Check every line of the data below for the string "ExecutionConfig", and copy the ones that hold it.

**** Data listing ****

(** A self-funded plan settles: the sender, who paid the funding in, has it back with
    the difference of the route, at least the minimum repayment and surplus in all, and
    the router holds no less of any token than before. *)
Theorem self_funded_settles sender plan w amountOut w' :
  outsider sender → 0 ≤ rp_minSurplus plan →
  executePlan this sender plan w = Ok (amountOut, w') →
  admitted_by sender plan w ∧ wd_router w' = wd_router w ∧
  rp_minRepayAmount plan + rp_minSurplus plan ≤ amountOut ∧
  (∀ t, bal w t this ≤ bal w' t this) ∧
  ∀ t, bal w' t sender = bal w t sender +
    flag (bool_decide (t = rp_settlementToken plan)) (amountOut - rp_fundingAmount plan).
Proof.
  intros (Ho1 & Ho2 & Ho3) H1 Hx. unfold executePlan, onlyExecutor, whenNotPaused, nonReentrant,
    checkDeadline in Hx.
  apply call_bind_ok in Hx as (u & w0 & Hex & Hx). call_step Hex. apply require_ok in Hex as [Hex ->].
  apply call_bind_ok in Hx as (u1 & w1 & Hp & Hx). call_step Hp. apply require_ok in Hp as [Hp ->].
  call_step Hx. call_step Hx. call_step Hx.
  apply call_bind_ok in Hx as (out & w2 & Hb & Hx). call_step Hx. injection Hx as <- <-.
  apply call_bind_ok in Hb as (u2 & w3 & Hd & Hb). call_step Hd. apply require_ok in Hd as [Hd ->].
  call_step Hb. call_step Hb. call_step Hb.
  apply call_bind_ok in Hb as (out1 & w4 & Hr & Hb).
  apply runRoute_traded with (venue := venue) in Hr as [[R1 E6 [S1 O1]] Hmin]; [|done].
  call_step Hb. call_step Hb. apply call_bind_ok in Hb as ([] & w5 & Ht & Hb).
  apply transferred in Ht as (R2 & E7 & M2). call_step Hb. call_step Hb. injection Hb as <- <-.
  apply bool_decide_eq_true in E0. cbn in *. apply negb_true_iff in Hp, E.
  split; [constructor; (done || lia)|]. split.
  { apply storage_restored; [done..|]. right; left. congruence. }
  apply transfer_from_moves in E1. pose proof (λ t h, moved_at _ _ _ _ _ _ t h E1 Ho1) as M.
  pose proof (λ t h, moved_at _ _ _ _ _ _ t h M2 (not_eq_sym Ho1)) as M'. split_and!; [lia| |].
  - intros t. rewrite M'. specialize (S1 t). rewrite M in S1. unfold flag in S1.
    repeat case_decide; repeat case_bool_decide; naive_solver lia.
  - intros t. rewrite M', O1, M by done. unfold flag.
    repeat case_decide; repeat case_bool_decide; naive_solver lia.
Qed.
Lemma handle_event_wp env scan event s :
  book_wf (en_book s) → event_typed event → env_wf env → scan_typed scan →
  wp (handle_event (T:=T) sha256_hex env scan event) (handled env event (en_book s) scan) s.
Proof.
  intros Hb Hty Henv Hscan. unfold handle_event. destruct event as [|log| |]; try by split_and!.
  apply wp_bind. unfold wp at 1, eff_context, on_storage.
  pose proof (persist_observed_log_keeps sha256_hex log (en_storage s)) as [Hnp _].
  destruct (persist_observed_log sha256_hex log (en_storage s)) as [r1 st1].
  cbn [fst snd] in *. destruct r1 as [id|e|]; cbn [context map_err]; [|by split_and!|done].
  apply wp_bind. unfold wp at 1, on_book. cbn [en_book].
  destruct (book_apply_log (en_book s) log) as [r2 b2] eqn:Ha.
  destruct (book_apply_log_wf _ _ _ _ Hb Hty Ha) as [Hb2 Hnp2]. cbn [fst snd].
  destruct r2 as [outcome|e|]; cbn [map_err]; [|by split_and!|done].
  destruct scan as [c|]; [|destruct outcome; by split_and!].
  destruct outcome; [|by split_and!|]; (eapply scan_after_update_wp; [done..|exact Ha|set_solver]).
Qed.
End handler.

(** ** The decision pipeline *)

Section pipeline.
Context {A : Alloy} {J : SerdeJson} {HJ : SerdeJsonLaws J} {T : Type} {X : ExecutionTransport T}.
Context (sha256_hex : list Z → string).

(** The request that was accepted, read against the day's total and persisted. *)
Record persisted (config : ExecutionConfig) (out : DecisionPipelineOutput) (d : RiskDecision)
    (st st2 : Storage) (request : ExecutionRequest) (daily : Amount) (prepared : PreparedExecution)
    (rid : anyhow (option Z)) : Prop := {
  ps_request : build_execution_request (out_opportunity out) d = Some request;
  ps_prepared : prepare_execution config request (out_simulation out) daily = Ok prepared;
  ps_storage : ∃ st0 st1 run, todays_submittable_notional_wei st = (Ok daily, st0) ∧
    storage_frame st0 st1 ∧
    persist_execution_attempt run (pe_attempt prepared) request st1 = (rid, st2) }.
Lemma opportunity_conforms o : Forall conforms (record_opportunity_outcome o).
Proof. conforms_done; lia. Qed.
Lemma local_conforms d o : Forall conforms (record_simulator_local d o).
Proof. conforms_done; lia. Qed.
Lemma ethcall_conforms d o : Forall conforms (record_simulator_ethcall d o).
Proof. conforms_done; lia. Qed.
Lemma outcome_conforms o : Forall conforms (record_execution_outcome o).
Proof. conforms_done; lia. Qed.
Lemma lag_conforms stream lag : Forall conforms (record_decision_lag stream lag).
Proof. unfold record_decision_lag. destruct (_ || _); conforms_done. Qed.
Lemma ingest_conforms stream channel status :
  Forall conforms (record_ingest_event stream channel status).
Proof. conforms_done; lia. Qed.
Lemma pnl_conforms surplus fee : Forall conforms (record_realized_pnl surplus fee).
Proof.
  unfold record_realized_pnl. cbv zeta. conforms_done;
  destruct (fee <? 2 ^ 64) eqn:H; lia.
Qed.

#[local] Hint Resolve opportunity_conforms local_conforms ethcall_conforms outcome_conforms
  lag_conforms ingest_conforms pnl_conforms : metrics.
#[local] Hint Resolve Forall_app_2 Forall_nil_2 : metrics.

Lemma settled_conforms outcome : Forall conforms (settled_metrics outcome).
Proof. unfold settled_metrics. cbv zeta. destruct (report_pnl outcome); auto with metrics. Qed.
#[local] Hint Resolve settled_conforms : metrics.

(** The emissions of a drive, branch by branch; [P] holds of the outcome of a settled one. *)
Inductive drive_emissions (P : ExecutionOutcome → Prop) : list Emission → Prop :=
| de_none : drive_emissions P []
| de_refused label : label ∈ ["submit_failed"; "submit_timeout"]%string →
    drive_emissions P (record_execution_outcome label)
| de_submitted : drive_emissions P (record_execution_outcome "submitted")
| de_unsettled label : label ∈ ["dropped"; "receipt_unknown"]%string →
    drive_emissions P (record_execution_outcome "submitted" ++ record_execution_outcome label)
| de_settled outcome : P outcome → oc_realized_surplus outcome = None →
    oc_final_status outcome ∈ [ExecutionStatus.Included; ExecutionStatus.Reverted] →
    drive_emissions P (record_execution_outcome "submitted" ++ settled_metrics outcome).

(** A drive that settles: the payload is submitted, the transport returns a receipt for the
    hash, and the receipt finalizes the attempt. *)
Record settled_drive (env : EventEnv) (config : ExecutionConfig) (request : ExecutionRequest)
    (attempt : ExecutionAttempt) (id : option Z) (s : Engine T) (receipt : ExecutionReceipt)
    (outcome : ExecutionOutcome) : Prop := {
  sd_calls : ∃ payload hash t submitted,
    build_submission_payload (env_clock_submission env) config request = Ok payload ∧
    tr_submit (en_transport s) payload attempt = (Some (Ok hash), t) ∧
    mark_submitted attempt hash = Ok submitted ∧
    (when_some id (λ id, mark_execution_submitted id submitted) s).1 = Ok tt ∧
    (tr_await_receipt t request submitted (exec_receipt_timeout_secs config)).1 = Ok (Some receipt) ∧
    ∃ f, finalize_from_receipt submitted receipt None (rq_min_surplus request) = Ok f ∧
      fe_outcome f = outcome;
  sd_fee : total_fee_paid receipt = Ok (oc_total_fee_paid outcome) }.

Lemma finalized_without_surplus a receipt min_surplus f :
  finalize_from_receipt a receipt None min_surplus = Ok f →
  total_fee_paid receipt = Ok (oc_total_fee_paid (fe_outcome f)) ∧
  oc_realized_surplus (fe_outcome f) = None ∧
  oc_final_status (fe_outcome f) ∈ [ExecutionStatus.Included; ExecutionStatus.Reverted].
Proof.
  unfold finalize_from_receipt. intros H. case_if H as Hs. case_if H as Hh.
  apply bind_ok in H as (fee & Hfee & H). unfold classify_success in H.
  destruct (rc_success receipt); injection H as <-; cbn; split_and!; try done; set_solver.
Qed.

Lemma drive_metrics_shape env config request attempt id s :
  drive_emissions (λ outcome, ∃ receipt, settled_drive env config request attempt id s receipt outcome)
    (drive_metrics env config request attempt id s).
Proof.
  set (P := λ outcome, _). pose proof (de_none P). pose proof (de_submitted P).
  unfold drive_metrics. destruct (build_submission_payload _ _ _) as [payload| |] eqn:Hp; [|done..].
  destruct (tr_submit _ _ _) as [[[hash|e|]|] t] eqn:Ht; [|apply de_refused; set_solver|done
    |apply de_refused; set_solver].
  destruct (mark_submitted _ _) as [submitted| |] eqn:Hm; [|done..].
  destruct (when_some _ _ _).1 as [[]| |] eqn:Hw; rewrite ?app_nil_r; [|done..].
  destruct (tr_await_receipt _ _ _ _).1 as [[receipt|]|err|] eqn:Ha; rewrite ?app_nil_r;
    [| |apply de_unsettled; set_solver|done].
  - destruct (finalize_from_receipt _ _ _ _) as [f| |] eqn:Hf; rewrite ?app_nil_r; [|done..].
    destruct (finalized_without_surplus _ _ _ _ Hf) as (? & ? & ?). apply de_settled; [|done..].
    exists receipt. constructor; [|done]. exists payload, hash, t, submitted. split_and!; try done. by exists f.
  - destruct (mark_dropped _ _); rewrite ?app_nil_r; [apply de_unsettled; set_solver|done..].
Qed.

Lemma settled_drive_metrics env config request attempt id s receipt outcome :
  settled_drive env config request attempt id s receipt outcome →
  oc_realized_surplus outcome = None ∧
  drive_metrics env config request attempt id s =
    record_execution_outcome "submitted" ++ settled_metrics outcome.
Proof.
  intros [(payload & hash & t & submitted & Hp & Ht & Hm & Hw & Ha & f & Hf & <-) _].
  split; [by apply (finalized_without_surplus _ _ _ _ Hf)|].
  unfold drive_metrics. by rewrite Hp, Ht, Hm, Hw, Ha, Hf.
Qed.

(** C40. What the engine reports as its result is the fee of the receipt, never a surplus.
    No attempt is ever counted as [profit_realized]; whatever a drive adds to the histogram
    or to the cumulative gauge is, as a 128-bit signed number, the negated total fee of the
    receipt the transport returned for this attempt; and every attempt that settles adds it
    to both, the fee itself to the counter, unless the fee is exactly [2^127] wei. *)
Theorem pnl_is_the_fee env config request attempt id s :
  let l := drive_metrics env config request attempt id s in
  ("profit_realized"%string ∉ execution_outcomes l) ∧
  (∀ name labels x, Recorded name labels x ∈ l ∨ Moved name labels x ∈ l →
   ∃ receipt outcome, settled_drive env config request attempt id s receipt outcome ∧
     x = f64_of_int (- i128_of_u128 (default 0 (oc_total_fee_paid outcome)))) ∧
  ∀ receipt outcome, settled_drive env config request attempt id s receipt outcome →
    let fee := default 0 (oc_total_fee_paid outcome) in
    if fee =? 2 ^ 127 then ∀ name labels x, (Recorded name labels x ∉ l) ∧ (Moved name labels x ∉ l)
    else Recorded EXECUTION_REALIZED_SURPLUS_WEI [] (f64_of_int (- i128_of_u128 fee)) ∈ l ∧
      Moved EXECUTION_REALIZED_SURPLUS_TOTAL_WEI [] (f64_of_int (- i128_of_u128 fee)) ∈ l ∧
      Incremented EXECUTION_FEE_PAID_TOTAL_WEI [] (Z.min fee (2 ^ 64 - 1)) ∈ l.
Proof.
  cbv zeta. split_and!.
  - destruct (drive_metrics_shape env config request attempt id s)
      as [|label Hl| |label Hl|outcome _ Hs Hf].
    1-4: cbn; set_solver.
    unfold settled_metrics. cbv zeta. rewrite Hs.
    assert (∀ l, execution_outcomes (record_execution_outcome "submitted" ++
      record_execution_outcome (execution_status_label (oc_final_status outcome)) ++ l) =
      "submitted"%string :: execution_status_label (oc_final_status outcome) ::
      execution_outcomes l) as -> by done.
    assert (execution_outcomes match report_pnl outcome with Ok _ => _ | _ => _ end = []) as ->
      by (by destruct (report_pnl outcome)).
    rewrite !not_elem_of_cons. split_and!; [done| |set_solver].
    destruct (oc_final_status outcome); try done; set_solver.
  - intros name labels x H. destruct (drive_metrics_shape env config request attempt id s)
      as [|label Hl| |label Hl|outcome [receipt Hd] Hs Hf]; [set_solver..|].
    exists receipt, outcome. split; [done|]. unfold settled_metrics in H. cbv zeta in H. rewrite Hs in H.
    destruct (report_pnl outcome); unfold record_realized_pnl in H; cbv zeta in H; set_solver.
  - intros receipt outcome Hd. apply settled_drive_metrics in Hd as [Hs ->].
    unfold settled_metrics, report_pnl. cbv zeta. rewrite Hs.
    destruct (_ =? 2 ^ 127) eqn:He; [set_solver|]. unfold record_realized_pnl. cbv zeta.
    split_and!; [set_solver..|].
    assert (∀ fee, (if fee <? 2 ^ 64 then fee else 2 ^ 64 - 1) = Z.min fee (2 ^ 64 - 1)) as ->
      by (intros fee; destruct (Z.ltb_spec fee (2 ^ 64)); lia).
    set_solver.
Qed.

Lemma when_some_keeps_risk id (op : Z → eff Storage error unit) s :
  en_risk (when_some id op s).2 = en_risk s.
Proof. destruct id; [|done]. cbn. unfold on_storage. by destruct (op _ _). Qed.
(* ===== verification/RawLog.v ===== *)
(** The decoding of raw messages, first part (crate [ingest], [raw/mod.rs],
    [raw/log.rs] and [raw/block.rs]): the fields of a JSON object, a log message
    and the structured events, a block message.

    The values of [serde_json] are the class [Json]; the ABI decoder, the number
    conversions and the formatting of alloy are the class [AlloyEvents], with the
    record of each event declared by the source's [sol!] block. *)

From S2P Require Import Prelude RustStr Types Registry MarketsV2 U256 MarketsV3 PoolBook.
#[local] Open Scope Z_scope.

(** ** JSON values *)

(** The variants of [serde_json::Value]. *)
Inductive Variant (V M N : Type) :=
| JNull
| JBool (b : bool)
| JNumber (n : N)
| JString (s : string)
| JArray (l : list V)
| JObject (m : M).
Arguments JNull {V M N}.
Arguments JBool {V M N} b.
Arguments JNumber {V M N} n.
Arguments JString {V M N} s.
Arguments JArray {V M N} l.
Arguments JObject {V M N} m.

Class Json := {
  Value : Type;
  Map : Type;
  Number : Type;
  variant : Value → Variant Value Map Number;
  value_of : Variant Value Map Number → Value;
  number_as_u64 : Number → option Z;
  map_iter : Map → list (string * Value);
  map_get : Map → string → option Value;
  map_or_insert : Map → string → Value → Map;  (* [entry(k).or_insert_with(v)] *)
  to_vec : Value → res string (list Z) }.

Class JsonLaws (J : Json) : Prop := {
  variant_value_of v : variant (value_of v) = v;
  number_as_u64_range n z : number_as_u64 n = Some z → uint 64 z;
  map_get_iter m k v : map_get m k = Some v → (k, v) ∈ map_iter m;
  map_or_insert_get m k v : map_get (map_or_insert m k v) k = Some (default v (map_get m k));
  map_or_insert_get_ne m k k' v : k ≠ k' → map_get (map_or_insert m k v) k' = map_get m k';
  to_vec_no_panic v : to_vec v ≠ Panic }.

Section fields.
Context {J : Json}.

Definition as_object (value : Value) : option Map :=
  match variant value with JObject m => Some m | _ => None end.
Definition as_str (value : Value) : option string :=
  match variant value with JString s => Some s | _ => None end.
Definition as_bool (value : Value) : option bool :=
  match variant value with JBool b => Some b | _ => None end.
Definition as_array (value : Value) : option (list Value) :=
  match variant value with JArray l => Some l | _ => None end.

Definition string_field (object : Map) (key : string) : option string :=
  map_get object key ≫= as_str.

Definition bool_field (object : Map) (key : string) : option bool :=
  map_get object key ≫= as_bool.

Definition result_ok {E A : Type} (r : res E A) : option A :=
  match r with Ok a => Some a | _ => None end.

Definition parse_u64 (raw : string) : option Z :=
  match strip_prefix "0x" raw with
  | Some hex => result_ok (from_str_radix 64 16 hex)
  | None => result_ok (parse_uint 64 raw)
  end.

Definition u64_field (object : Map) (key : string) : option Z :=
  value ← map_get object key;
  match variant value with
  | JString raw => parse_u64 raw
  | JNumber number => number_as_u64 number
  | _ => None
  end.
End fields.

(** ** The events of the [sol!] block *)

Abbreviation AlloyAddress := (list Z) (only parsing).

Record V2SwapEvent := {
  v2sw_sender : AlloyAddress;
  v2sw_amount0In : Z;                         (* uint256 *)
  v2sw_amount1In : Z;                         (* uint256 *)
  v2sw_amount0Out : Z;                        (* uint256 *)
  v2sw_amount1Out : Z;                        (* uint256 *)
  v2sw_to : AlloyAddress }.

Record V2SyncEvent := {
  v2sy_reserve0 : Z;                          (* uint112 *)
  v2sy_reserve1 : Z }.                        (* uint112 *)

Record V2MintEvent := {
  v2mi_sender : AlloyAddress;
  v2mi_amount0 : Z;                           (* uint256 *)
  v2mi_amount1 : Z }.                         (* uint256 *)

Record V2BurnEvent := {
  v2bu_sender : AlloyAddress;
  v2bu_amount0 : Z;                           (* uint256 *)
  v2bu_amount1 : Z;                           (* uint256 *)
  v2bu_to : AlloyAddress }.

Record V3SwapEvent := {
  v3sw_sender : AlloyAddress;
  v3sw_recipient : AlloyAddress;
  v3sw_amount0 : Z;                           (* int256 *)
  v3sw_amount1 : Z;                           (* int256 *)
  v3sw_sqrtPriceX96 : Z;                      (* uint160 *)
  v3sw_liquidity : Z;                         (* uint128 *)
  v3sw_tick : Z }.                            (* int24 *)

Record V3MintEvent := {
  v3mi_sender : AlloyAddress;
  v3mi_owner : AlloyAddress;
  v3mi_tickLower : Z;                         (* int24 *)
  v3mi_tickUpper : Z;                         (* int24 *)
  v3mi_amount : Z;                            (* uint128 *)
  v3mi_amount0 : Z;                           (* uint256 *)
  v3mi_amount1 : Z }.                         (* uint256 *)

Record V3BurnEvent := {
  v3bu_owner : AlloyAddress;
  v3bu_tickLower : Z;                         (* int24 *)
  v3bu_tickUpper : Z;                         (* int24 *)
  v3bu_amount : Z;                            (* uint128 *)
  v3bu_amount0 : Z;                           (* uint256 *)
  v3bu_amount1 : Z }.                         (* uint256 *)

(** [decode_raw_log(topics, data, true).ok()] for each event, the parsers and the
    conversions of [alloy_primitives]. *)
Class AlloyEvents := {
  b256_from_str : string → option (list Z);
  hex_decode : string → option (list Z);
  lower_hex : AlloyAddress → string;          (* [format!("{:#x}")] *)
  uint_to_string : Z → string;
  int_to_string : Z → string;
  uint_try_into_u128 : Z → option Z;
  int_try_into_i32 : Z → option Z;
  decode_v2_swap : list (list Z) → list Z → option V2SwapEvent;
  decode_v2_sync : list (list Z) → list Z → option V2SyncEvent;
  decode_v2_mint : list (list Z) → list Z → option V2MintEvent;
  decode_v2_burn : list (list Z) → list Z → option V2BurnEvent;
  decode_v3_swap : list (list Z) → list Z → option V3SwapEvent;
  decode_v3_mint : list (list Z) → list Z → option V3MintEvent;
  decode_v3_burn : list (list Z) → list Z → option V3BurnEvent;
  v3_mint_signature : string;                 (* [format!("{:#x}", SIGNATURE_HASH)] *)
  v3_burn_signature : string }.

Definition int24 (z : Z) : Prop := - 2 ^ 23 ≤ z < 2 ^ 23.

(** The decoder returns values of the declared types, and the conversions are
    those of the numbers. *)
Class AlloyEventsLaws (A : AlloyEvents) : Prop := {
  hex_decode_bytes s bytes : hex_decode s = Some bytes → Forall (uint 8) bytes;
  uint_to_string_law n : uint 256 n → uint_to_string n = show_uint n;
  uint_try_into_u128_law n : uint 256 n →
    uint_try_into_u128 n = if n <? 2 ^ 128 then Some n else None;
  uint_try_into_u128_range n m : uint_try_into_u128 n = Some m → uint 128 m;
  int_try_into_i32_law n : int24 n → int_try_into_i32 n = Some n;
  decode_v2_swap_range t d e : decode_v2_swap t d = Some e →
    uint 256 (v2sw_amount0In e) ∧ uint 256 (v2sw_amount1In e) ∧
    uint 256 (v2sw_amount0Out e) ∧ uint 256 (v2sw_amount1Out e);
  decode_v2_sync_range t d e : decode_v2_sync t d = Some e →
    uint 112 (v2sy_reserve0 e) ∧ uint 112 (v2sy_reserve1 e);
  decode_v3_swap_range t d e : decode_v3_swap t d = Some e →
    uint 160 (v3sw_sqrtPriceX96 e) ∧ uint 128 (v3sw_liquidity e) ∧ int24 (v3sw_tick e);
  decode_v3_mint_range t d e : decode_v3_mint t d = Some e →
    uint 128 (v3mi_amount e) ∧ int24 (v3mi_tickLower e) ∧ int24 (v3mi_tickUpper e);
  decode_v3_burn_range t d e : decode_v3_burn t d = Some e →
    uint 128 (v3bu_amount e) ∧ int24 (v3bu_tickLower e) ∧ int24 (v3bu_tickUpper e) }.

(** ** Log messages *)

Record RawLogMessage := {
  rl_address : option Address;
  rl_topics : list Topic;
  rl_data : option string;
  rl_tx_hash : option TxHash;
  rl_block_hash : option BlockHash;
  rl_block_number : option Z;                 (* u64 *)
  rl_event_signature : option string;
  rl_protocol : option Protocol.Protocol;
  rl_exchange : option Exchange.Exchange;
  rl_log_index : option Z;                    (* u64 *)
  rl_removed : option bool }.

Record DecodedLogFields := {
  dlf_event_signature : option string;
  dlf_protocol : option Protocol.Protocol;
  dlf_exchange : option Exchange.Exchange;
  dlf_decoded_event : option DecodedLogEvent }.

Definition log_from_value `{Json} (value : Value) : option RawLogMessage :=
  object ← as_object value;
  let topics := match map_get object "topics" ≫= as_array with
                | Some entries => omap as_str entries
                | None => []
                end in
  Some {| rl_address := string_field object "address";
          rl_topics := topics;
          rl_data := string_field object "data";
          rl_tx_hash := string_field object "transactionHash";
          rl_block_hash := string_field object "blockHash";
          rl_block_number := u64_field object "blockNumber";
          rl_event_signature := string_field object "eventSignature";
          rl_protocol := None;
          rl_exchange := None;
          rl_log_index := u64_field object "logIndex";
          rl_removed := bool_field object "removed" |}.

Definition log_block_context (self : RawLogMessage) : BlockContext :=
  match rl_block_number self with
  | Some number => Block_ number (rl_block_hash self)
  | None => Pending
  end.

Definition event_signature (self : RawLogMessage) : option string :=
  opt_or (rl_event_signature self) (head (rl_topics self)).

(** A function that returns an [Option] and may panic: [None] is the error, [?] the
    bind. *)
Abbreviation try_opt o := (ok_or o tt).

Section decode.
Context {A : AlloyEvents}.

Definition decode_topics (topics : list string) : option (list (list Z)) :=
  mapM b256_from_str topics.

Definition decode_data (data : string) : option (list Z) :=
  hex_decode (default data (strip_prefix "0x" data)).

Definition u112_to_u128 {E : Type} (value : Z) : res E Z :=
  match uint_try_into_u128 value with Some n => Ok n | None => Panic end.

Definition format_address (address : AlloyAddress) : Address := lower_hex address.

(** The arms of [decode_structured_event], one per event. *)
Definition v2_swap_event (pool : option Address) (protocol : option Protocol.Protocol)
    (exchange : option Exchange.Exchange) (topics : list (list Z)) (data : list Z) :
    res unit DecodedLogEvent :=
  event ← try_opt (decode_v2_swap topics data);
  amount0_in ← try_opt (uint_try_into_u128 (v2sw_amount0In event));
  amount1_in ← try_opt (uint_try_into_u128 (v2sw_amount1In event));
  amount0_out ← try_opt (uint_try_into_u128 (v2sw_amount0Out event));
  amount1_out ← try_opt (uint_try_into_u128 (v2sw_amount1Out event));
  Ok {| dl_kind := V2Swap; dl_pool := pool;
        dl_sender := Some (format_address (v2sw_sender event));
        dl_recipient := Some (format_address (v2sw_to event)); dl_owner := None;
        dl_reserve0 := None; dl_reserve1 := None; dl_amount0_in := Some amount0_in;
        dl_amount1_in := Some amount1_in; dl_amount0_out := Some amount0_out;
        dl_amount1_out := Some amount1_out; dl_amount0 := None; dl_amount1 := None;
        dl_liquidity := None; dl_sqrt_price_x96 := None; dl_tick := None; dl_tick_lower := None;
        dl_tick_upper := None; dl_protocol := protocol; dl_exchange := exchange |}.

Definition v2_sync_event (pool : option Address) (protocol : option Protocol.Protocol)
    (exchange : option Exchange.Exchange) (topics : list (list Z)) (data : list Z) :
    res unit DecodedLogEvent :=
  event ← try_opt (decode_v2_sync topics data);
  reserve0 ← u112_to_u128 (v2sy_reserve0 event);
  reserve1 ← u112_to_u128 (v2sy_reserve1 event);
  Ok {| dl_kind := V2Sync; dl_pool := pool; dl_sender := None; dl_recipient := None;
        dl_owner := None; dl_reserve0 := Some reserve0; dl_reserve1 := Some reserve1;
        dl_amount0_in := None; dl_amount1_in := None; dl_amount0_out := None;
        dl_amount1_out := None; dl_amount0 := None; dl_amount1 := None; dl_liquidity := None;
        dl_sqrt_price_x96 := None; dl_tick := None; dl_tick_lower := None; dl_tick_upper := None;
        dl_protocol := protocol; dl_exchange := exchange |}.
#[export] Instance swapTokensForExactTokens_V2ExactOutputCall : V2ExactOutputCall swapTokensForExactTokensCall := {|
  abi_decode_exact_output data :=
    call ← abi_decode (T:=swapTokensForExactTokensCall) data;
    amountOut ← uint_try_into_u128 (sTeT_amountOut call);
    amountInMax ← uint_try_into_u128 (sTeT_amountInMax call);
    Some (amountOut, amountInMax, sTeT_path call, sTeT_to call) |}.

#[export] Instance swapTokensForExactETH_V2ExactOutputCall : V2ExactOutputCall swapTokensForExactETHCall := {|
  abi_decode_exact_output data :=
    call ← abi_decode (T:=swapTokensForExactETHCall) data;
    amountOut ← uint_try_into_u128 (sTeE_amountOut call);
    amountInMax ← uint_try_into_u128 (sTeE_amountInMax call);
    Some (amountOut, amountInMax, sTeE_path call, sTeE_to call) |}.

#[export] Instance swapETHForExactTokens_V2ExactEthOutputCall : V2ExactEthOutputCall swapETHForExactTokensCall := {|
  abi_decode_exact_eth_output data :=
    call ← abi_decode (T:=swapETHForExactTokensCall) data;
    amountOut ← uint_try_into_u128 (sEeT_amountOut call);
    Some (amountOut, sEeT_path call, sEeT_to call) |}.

****

Reply to the exercise ::
Record persisted (config : ExecutionConfig) (out : DecisionPipelineOutput) (d : RiskDecision)
Record settled_drive (env : EventEnv) (config : ExecutionConfig) (request : ExecutionRequest)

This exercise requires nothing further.